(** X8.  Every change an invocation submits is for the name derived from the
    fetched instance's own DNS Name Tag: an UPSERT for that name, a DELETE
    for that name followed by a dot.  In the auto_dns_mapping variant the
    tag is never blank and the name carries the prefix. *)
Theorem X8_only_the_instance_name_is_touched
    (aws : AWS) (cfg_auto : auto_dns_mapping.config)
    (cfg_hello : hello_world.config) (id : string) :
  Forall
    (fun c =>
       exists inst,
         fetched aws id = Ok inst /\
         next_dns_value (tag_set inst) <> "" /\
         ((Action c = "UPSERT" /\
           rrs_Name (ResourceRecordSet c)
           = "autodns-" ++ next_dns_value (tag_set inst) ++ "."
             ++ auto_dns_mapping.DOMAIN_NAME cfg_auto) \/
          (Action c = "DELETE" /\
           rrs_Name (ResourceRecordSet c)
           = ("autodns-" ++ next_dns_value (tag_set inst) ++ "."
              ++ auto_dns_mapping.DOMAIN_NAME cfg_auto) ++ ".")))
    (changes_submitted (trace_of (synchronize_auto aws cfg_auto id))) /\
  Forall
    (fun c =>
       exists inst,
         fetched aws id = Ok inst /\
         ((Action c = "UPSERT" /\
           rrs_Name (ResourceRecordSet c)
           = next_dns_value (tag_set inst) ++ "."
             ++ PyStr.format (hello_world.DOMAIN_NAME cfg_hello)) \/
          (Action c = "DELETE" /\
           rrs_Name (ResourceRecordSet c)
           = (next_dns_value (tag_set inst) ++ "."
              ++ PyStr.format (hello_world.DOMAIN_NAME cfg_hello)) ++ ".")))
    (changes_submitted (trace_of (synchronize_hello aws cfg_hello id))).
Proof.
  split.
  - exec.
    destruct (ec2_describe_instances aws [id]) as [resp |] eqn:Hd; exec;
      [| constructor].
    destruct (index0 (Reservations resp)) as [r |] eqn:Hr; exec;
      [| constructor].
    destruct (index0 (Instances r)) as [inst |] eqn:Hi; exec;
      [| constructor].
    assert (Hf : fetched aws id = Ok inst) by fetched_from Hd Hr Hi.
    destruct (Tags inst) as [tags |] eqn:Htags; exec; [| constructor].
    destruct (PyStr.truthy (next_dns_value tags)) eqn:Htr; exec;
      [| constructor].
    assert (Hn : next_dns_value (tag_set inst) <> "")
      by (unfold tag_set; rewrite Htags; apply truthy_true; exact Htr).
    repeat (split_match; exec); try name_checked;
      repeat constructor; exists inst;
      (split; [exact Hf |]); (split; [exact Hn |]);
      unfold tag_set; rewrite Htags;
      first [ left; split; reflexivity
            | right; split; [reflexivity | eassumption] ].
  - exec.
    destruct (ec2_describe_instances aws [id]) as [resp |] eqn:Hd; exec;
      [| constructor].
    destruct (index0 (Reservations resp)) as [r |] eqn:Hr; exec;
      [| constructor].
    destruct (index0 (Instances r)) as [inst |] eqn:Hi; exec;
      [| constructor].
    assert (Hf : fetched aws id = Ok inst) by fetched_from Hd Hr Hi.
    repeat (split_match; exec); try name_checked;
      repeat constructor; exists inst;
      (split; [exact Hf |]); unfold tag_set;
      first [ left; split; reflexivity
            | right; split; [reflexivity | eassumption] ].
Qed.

------------------------------------

Aim of the exercise
Nothing should be left out: repeat all of the data exactly.

Task solution
(** X8.  Every change an invocation submits is for the name derived from the
    fetched instance's own DNS Name Tag: an UPSERT for that name, a DELETE
    for that name followed by a dot.  In the auto_dns_mapping variant the
    tag is never blank and the name carries the prefix. *)
Theorem X8_only_the_instance_name_is_touched
    (aws : AWS) (cfg_auto : auto_dns_mapping.config)
    (cfg_hello : hello_world.config) (id : string) :
  Forall
    (fun c =>
       exists inst,
         fetched aws id = Ok inst /\
         next_dns_value (tag_set inst) <> "" /\
         ((Action c = "UPSERT" /\
           rrs_Name (ResourceRecordSet c)
           = "autodns-" ++ next_dns_value (tag_set inst) ++ "."
             ++ auto_dns_mapping.DOMAIN_NAME cfg_auto) \/
          (Action c = "DELETE" /\
           rrs_Name (ResourceRecordSet c)
           = ("autodns-" ++ next_dns_value (tag_set inst) ++ "."
              ++ auto_dns_mapping.DOMAIN_NAME cfg_auto) ++ ".")))
    (changes_submitted (trace_of (synchronize_auto aws cfg_auto id))) /\
  Forall
    (fun c =>
       exists inst,
         fetched aws id = Ok inst /\
         ((Action c = "UPSERT" /\
           rrs_Name (ResourceRecordSet c)
           = next_dns_value (tag_set inst) ++ "."
             ++ PyStr.format (hello_world.DOMAIN_NAME cfg_hello)) \/
          (Action c = "DELETE" /\
           rrs_Name (ResourceRecordSet c)
           = (next_dns_value (tag_set inst) ++ "."
              ++ PyStr.format (hello_world.DOMAIN_NAME cfg_hello)) ++ ".")))
    (changes_submitted (trace_of (synchronize_hello aws cfg_hello id))).
Proof.
  split.
  - exec.
    destruct (ec2_describe_instances aws [id]) as [resp |] eqn:Hd; exec;
      [| constructor].
    destruct (index0 (Reservations resp)) as [r |] eqn:Hr; exec;
      [| constructor].
    destruct (index0 (Instances r)) as [inst |] eqn:Hi; exec;
      [| constructor].
    assert (Hf : fetched aws id = Ok inst) by fetched_from Hd Hr Hi.
    destruct (Tags inst) as [tags |] eqn:Htags; exec; [| constructor].
    destruct (PyStr.truthy (next_dns_value tags)) eqn:Htr; exec;
      [| constructor].
    assert (Hn : next_dns_value (tag_set inst) <> "")
      by (unfold tag_set; rewrite Htags; apply truthy_true; exact Htr).
    repeat (split_match; exec); try name_checked;
      repeat constructor; exists inst;
      (split; [exact Hf |]); (split; [exact Hn |]);
      unfold tag_set; rewrite Htags;
      first [ left; split; reflexivity
            | right; split; [reflexivity | eassumption] ].
  - exec.
    destruct (ec2_describe_instances aws [id]) as [resp |] eqn:Hd; exec;
      [| constructor].
    destruct (index0 (Reservations resp)) as [r |] eqn:Hr; exec;
      [| constructor].
    destruct (index0 (Instances r)) as [inst |] eqn:Hi; exec;
      [| constructor].
    assert (Hf : fetched aws id = Ok inst) by fetched_from Hd Hr Hi.
    repeat (split_match; exec); try name_checked;
      repeat constructor; exists inst;
      (split; [exact Hf |]); unfold tag_set;
      first [ left; split; reflexivity
            | right; split; [reflexivity | eassumption] ].
Qed.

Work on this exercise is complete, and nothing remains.